> [Stored data]:
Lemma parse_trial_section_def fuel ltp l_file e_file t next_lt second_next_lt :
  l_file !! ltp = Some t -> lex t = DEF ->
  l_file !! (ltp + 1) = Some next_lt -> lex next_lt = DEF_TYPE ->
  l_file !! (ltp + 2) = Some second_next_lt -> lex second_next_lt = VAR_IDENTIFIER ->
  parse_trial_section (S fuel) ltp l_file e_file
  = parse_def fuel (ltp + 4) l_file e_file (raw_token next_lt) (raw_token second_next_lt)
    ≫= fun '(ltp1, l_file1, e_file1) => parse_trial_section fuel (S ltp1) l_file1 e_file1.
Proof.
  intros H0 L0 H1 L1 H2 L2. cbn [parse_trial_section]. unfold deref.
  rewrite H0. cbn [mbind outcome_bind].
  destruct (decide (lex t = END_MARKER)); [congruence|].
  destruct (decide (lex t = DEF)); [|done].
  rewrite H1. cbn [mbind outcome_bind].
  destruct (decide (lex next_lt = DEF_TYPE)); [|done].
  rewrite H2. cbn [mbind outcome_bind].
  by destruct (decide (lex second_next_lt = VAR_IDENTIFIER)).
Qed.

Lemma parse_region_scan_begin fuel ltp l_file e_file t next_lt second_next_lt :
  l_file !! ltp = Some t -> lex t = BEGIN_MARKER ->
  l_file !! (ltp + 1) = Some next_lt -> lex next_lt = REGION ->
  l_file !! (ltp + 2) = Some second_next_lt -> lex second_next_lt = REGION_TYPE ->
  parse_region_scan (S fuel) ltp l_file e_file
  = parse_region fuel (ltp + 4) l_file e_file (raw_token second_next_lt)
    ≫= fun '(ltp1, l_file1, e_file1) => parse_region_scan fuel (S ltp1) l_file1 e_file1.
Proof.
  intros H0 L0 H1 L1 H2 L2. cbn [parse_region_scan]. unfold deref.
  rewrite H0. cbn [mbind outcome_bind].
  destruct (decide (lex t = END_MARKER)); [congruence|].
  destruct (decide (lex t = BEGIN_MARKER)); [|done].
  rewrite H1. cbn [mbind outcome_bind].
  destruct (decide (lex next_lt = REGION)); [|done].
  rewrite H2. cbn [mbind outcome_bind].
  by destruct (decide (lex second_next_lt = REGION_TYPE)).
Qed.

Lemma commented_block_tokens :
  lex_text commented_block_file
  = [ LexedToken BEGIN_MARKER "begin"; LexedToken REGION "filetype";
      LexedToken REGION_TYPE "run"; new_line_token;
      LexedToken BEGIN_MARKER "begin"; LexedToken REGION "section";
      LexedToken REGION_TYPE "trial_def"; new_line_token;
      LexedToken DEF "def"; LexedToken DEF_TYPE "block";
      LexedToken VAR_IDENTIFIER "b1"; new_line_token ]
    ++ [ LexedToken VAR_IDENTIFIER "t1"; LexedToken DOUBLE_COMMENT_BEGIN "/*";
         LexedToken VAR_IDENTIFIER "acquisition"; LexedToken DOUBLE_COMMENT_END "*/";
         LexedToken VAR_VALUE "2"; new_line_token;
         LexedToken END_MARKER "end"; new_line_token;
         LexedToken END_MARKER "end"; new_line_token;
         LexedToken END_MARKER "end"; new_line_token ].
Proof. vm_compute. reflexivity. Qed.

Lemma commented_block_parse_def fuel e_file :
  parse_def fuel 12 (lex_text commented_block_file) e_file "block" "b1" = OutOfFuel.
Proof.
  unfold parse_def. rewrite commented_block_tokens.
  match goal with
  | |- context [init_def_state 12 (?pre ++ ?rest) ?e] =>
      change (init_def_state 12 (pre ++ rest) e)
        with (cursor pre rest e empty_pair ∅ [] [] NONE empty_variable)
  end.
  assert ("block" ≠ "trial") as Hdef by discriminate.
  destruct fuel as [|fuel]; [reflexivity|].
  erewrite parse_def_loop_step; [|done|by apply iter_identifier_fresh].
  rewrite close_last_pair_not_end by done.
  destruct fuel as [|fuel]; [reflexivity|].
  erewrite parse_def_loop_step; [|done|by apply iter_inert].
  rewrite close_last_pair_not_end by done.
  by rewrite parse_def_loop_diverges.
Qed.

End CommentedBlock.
---
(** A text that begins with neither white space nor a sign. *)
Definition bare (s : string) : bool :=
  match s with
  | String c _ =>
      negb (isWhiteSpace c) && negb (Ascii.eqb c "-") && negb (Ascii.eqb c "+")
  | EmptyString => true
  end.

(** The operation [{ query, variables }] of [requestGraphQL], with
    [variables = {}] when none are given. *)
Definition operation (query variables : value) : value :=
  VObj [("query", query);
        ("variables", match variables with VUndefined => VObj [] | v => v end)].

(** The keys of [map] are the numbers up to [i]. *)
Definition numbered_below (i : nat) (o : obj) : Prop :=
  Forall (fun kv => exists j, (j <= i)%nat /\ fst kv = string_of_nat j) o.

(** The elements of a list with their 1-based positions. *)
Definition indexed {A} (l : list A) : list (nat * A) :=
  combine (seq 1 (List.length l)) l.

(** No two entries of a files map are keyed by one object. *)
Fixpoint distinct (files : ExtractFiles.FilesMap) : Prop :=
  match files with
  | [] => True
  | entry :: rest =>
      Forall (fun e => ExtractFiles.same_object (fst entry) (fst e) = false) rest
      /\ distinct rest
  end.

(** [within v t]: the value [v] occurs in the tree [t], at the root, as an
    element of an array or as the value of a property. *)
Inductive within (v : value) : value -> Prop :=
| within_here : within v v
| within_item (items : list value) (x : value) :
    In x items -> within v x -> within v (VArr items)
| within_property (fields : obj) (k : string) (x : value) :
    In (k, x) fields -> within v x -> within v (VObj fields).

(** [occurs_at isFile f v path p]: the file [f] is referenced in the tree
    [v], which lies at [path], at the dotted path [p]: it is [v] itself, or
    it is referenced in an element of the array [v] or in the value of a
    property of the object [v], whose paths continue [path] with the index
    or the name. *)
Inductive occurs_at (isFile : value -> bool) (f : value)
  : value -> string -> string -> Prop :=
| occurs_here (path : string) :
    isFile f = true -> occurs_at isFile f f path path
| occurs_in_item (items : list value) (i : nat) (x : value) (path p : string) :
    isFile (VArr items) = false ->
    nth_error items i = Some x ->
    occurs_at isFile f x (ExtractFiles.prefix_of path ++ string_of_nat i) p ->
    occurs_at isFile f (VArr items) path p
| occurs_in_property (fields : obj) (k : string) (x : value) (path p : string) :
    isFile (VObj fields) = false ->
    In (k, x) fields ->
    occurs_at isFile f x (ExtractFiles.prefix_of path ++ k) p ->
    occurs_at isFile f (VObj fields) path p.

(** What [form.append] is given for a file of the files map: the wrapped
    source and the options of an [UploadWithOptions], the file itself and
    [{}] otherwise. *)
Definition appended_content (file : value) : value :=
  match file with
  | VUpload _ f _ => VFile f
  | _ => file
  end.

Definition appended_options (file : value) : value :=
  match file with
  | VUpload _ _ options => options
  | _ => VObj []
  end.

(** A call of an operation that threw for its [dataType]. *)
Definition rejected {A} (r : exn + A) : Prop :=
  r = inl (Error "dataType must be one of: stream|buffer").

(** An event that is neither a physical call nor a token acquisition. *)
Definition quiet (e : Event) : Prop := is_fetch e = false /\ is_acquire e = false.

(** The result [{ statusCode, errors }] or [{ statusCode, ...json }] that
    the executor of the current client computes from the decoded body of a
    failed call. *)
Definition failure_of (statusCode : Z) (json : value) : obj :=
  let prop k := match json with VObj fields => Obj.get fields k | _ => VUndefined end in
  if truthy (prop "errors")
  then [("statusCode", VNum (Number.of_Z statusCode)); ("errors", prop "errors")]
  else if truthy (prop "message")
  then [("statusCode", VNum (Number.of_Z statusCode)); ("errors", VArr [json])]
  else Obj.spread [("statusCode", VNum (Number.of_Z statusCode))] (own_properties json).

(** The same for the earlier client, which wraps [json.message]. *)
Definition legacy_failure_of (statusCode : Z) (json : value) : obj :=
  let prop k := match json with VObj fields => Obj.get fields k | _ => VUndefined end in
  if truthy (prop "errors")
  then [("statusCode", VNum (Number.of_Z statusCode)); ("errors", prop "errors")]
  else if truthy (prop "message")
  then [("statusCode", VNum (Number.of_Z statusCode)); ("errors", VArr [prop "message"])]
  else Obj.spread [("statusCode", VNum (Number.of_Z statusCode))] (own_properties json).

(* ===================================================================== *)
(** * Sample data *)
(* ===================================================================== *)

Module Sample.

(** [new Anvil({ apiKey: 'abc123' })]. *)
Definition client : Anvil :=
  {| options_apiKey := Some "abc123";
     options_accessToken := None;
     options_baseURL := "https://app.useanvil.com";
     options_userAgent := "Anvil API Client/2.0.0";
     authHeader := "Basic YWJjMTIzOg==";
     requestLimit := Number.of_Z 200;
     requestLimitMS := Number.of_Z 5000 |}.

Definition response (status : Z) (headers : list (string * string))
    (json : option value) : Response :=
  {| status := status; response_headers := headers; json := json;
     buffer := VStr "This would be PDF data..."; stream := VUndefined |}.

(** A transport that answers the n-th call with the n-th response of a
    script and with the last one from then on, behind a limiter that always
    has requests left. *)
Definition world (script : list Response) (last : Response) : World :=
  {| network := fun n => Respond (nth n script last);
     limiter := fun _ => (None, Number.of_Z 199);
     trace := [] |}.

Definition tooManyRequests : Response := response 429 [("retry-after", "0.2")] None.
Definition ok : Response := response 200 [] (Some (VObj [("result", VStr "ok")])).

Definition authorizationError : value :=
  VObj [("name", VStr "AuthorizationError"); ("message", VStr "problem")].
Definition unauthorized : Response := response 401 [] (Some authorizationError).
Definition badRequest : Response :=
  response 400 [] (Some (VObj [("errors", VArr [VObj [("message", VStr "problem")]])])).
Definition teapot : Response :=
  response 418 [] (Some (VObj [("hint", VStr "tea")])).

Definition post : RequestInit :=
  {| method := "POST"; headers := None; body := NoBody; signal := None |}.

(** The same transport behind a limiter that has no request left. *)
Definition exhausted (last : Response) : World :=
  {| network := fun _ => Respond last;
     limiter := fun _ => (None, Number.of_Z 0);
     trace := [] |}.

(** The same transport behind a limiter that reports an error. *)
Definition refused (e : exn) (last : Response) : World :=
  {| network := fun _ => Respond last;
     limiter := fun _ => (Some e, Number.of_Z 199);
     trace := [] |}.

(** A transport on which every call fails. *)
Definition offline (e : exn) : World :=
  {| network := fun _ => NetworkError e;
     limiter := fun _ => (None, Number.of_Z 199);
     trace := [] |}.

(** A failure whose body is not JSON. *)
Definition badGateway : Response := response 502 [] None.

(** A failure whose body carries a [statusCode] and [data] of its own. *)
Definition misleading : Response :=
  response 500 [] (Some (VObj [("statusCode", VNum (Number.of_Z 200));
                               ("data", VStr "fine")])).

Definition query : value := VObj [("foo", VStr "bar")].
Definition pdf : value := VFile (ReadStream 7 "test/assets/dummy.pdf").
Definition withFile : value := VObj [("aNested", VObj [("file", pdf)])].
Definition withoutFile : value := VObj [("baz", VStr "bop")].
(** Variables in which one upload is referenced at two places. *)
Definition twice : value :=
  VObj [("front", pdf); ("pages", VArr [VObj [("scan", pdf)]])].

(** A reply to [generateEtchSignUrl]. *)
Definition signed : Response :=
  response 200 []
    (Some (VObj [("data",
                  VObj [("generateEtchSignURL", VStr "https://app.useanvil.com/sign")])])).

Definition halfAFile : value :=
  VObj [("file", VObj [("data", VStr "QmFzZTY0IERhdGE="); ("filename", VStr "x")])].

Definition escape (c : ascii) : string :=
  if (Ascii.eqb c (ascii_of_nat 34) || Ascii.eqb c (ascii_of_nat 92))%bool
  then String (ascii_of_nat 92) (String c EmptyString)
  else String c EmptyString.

> [Work item]: The entries above hold a line with "has requests left. *)" and a later line with "Definition authorizationError : value". Write out exactly those lines and all lines between, nothing more.

> [Written answer]:
    has requests left. *)
Definition world (script : list Response) (last : Response) : World :=
  {| network := fun n => Respond (nth n script last);
     limiter := fun _ => (None, Number.of_Z 199);
     trace := [] |}.

Definition tooManyRequests : Response := response 429 [("retry-after", "0.2")] None.
Definition ok : Response := response 200 [] (Some (VObj [("result", VStr "ok")])).

Definition authorizationError : value :=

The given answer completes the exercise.